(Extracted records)
------------------------------------------------

(** * Voice-activity-gated audio capture: the [useAudioRecorder] hook

    A shallow embedding of [src/hooks/use-audio.ts] (the capture hook), of
    its consumer [processAudio] and the page's use of the hook
    ([src/unnamed/part_001]), and of the voice settings and the translation
    route ([src/unnamed/part_000]).

    React state and refs become the fields of one record, [Hook]; the browser
    objects the hook talks to (recorders, audio context, stream, timer) are
    kept in the same record, and every call that leaves the hook is written
    to a trace. Each handler of the source is one function in a
    state-and-exception monad; the browser delivers events one at a time
    ([handle], [step]).

    What the model fixes:
    - a handler reads the state of the latest render: between two events
      React has committed the pending updates;
    - in [handle], [await getUserMedia(...)] and [await resume()] are not
      interleaved with other events; [await onRecordingComplete(blob)] is:
      the handler is suspended and resumed by the event [ConsumerSettled].
      [async_step] refines [handle] at [await getUserMedia]: a start call
      stops there and other events, other start calls among them, come in
      before its request is answered;
    - a JS number is an exact real, one of the two infinities, or NaN:
      floating-point rounding is not modelled;
    - the recorder's stop and data events may also come from a recorder the
      browser stopped by itself; a recorder delivers one stop event. *)

From Stdlib Require Import ZArith NArith QArith Reals Lra Lia List Bool String.
From stdpp Require Import base option list sets.
(* ------------------------------------------------------------------ *)
(** ** [get_current_user] and [is_story_author_or_admin] *)

(** X4: [get_current_user] swallows a failing user query: while the user
    query raises it returns [None] for every cookie, so the story guard
    redirects every request to the login page, whatever its token and
    story. *)
Theorem user_query_failure_logs_out decode_token pk sqr t cookie kw body :
  Auth.get_current_user decode_token pk true t cookie = None /\
  Auth.is_story_author_or_admin decode_token pk true sqr t cookie kw body = Auth.RedirectLogin.
Proof.
  assert (H : Auth.get_current_user decode_token pk true t cookie = None).
  { unfold Auth.get_current_user.
    destruct cookie as [tok|]; [| reflexivity].
    destruct (String.eqb tok ""); [reflexivity |].
    destruct (decode_token tok) as [dt|]; [| reflexivity].
    destruct (PyJson.get dt "sub") as [[sub|]|]; try reflexivity.
    destruct (Auth.truthy sub); reflexivity. }
  split; [exact H |]. unfold Auth.is_story_author_or_admin. rewrite H. reflexivity.
Qed.
(** * Binance multi-pair trade monitor

    A model of [binance_monitor.py] and [config.py]: the subscriber
    registry and its JSON file, the sliding-window notification limiter,
    the broadcast to all subscribers, the trade classifier with its
    message template, and the per-pair WebSocket handler.

    Conventions of the model.
    - The Python [float]s of prices, quantities and amounts are IEEE 754
      binary64 values ([pyfloat]): NaN, the infinities and the finite
      values with their sign, every operation rounding its exact result
      to the nearest value, a tie going to the even significand. The
      readings of [time.time()] are the rationals [Q] that they equal:
      the limiter subtracts readings of the clock, and the difference of
      two readings of the present epoch is exact in binary64.
    - Python [int]s are [Z]; [str] is [string] (UTF-8 bytes).
    - [self.subscribed_users] is a [gset Z]; a [dict] with string keys is
      a [gmap string _], or an association list where its insertion order
      is observable.
    - What the program reads from its environment (the clock, HTTP
      responses, the outcome of a file write) is an argument of the
      function that reads it; what it does to its environment (HTTP
      requests, file writes, log records, sleeps) is appended to a trace. *)

From Stdlib Require Import QArith Qabs Lqa ZArith String Ascii List SpecFloat.
From stdpp Require Import gmap strings list fin_maps.

Local Open Scope string_scope.
Local Open Scope list_scope.
Local Open Scope Z_scope.

#[local] Set Warnings "-clear-no-such-hyp".

(** ** config.py *)

(** A value of the [NOTIFICATION_SETTINGS] dict: [bool] or [int]. *)
Inductive setting :=
| SBool (b : bool)
| SInt (n : Z).

(** Python's [bool] is a subclass of [int]. *)
Definition setting_int (v : setting) : Z :=
  match v with
  | SBool true => 1
  | SBool false => 0
  | SInt n => n
  end.

Definition setting_truthy (v : setting) : bool :=
  negb (setting_int v =? 0).

Record config := {
  TELEGRAM_TOKEN : string;
  MIN_AMOUNT : Q;
  LOG_LEVEL : string;
  LOG_FILE : string;
  RECONNECT_DELAY : Z;
  STATS_INTERVAL : Z;
  TRADING_PAIRS : list string;
  NOTIFICATION_SETTINGS : gmap string setting;
  ASSET_EMOJIS : list (string * string)
}.

(** The module as shipped (the bot token is left out). *)
Definition shipped_config : config := {|
  TELEGRAM_TOKEN := "<token>";
  MIN_AMOUNT := 1000000%Q;
  LOG_LEVEL := "INFO";
  LOG_FILE := "binance_monitor.log";
  RECONNECT_DELAY := 5;
  STATS_INTERVAL := 60;
  TRADING_PAIRS :=
    ["bchusdt"; "btcusdt"; "ethusdt"; "bnbusdt"; "dydxusdt"; "solusdt";
     "suiusdt"; "dogeusdt"; "xrpusdt"; "dotusdt"; "tiausdt"; "xtzusdt";
     "notusdt"; "cfxusdt"; "nearusdt"; "epicusdt"; "funusdt"];
  NOTIFICATION_SETTINGS :=
    <["enable_spot" := SBool true]>
    (<["enable_futures" := SBool true]>
    (<["include_link" := SBool true]>
    (<["emoji_enabled" := SBool true]>
    (<["max_notifications_per_minute" := SInt 10]> ∅))));
  ASSET_EMOJIS :=
    [("BCH", "🪙"); ("BTC", "₿"); ("ETH", "Ξ"); ("BNB", "🟡");
     ("DYDX", "📊"); ("SOL", "☀️"); ("SUI", "💎"); ("DOGE", "🐕");
     ("XRP", "💎"); ("DOT", "🔗"); ("TIA", "🌟"); ("XTZ", "🌿");
     ("NOT", "📝"); ("CFX", "🌊"); ("NEAR", "🌐"); ("EPIC", "🎮");
     ("FUN", "🎯")]
|}.

(** The module with another value of [RECONNECT_DELAY]. *)
Definition with_reconnect_delay (seconds : Z) (cfg : config) : config :=
  {| TELEGRAM_TOKEN := TELEGRAM_TOKEN cfg; MIN_AMOUNT := MIN_AMOUNT cfg;
     LOG_LEVEL := LOG_LEVEL cfg; LOG_FILE := LOG_FILE cfg;
     RECONNECT_DELAY := seconds; STATS_INTERVAL := STATS_INTERVAL cfg;
     TRADING_PAIRS := TRADING_PAIRS cfg;
     NOTIFICATION_SETTINGS := NOTIFICATION_SETTINGS cfg;
     ASSET_EMOJIS := ASSET_EMOJIS cfg |}.

(** ** The monitor object and its environment *)

(** [self.stats]; the two per-symbol tables are [defaultdict(int)]. *)
Record stats := {
  spot_trades : gmap string Z;
  futures_trades : gmap string Z;
  notifications_sent : Z;
  start_time : Q;
  total_trades : Z
}.

(** The fields of a [BinanceMultiMonitor]. *)
Record monitor := {
  telegram_token : string;
  min_amount : Q;
  subscribed_users : gset Z;
  subscribers_file : string;
  trading_pairs : list string;
  asset_emojis : list (string * string);
  notification_settings : gmap string setting;
  mstats : stats;
  notification_timestamps : list Q
}.

(** The JSON object of the subscribers file. [rec_subscribers] is [None]
    when the key is absent. *)
Record subscribers_record := {
  rec_subscribers : option (list Z);
  rec_last_updated : string;
  rec_total_count : Z
}.

(** What is on disk under [subscribers_file]: a JSON object, or content on
    which [json.load] and the [set(...)] built from it raise. *)
Inductive file_contents :=
| Unreadable
| JsonRecord (r : subscribers_record).

(** Outcome of [open(..., 'w')] followed by [json.dump]: success, or an
    exception that leaves [remains] on disk. *)
Inductive write_outcome :=
| WriteOk
| WriteRaises (remains : option file_contents).

(** Outcome of one [sendMessage] exchange: an exception anywhere in the
    [try] block before the status is known, or a response with its status
    and its body ([None] when [response.text()] raises). *)
Inductive http_result :=
| HttpRaises
| HttpResponse (status : Z) (body : option string).

(** The calls of [logger], one constructor per call site. *)
Inductive log_record :=
| LogLoaded (n : nat)
| LogNoFile
| LogLoadError
| LogSaved (n : nat)
| LogSaveError
| LogAdded (user_id : Z)
| LogNoSubscribers
| LogRateLimited
| LogSendStatus (user_id : Z) (status : Z)
| LogSendError (user_id : Z)
| LogRemoved (n : nat)
| LogSent (n : Z)
| LogTradeError (market_type symbol : string)
| LogPollAdded (n : Z)
| LogPollTotal (n : nat)
| LogPollEmpty
| LogPollError
| LogWsConnected (market_type symbol : string)
| LogWsError (market_type symbol : string).

(** Effects on the environment. *)
Inductive event :=
| EvLog (r : log_record)
| EvSendMessage (chat_id : Z) (text : string)
| EvWriteFile (r : subscribers_record).

(** The monitor together with the subscribers file and the effects so far
    (oldest first). *)
Record world := {
  mon : monitor;
  disk : option file_contents;
  trace : list event
}.

Definition set_users (u : gset Z) (m : monitor) : monitor :=
  {| telegram_token := telegram_token m; min_amount := min_amount m;
     subscribed_users := u; subscribers_file := subscribers_file m;
     trading_pairs := trading_pairs m; asset_emojis := asset_emojis m;
     notification_settings := notification_settings m;
     mstats := mstats m;
     notification_timestamps := notification_timestamps m |}.

Definition set_stats (st : stats) (m : monitor) : monitor :=
  {| telegram_token := telegram_token m; min_amount := min_amount m;
     subscribed_users := subscribed_users m;
     subscribers_file := subscribers_file m;
     trading_pairs := trading_pairs m; asset_emojis := asset_emojis m;
     notification_settings := notification_settings m;
     mstats := st;
     notification_timestamps := notification_timestamps m |}.

Definition set_timestamps (ts : list Q) (m : monitor) : monitor :=
  {| telegram_token := telegram_token m; min_amount := min_amount m;
     subscribed_users := subscribed_users m;
     subscribers_file := subscribers_file m;
     trading_pairs := trading_pairs m; asset_emojis := asset_emojis m;
     notification_settings := notification_settings m;
     mstats := mstats m;
     notification_timestamps := ts |}.

Definition with_mon (f : monitor -> monitor) (w : world) : world :=
  {| mon := f (mon w); disk := disk w; trace := trace w |}.

Definition set_disk (d : option file_contents) (w : world) : world :=
  {| mon := mon w; disk := d; trace := trace w |}.

Definition emit (e : event) (w : world) : world :=
  {| mon := mon w; disk := disk w; trace := trace w ++ [e] |}.

Definition log (r : log_record) (w : world) : world := emit (EvLog r) w.

(** ** The subscriber registry *)

(** [load_subscribers]: the set is replaced by the listed ids when the file
    exists and parses; it is left alone when the file is missing or the
    [try] block raises. Only the ['subscribers'] key is read. *)
Definition load_subscribers (w : world) : world :=
  match disk w with
  | Some (JsonRecord r) =>
      let users : gset Z := list_to_set (default [] (rec_subscribers r)) in
      log (LogLoaded (size users)) (with_mon (set_users users) w)
  | Some Unreadable => log LogLoadError w
  | None => log LogNoFile w
  end.

(** The dict built by [save_subscribers]. [list(set)] enumerates the set in
    the order of its table; the model's order is that of [elements]. *)
Definition subscribers_data (now_iso : string) (m : monitor)
  : subscribers_record :=
  {| rec_subscribers := Some (elements (subscribed_users m));
     rec_last_updated := now_iso;
     rec_total_count := Z.of_nat (size (subscribed_users m)) |}.

(** [save_subscribers], given [datetime.now().isoformat()] and the outcome
    of the write. *)
Definition save_subscribers (now_iso : string) (wr : write_outcome)
    (w : world) : world :=
  let data := subscribers_data now_iso (mon w) in
  let w := emit (EvWriteFile data) w in
  match wr with
  | WriteOk =>
      log (LogSaved (size (subscribed_users (mon w))))
          (set_disk (Some (JsonRecord data)) w)
  | WriteRaises remains => log LogSaveError (set_disk remains w)
  end.

(** [add_subscriber]. *)
Definition add_subscriber (now_iso : string) (wr : write_outcome)
    (user_id : Z) (w : world) : world :=
  if decide (user_id ∈ subscribed_users (mon w)) then w
  else
    let w := with_mon (set_users ({[user_id]} ∪ subscribed_users (mon w))) w in
    let w := save_subscribers now_iso wr w in
    log (LogAdded user_id) w.

(** [__init__], given the module [config], the reading of [time.time()]
    and the file system it finds. *)
Definition BinanceMultiMonitor (cfg : config) (token : string)
    (min_amount : Q) (now : Q) (found : option file_contents) : world :=
  load_subscribers
    {| mon :=
         {| telegram_token := token;
            min_amount := min_amount;
            subscribed_users := ∅;
            subscribers_file := "subscribers.json";
            trading_pairs := TRADING_PAIRS cfg;
            asset_emojis := ASSET_EMOJIS cfg;
            notification_settings := NOTIFICATION_SETTINGS cfg;
            mstats :=
              {| spot_trades := ∅; futures_trades := ∅;
                 notifications_sent := 0; start_time := now;
                 total_trades := 0 |};
            notification_timestamps := [] |};
       disk := found;
       trace := [] |}.

(** ** The notification limiter *)

Definition Qltb (x y : Q) : bool := negb (Qle_bool y x).

(** The list comprehension of [can_send_notification]: the timestamps [ts]
    with [current_time - ts < 60], in order. *)
Definition recent (current_time : Q) (window : list Q) : list Q :=
  List.filter (fun ts => Qltb (current_time - ts) 60) window.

------------------------------------------------

The task: There is a line with "Auth.get_current_user decode_token pk true t cookie = None /\" and a line with "From Stdlib Require Import QArith" above. Copy exactly those two lines and all lines between them, with nothing else.

Expected output:
  Auth.get_current_user decode_token pk true t cookie = None /\
  Auth.is_story_author_or_admin decode_token pk true sqr t cookie kw body = Auth.RedirectLogin.
Proof.
  assert (H : Auth.get_current_user decode_token pk true t cookie = None).
  { unfold Auth.get_current_user.
    destruct cookie as [tok|]; [| reflexivity].
    destruct (String.eqb tok ""); [reflexivity |].
    destruct (decode_token tok) as [dt|]; [| reflexivity].
    destruct (PyJson.get dt "sub") as [[sub|]|]; try reflexivity.
    destruct (Auth.truthy sub); reflexivity. }
  split; [exact H |]. unfold Auth.is_story_author_or_admin. rewrite H. reflexivity.
Qed.
(** * Binance multi-pair trade monitor

    A model of [binance_monitor.py] and [config.py]: the subscriber
    registry and its JSON file, the sliding-window notification limiter,
    the broadcast to all subscribers, the trade classifier with its
    message template, and the per-pair WebSocket handler.

    Conventions of the model.
    - The Python [float]s of prices, quantities and amounts are IEEE 754
      binary64 values ([pyfloat]): NaN, the infinities and the finite
      values with their sign, every operation rounding its exact result
      to the nearest value, a tie going to the even significand. The
      readings of [time.time()] are the rationals [Q] that they equal:
      the limiter subtracts readings of the clock, and the difference of
      two readings of the present epoch is exact in binary64.
    - Python [int]s are [Z]; [str] is [string] (UTF-8 bytes).
    - [self.subscribed_users] is a [gset Z]; a [dict] with string keys is
      a [gmap string _], or an association list where its insertion order
      is observable.
    - What the program reads from its environment (the clock, HTTP
      responses, the outcome of a file write) is an argument of the
      function that reads it; what it does to its environment (HTTP
      requests, file writes, log records, sleeps) is appended to a trace. *)

From Stdlib Require Import QArith Qabs Lqa ZArith String Ascii List SpecFloat.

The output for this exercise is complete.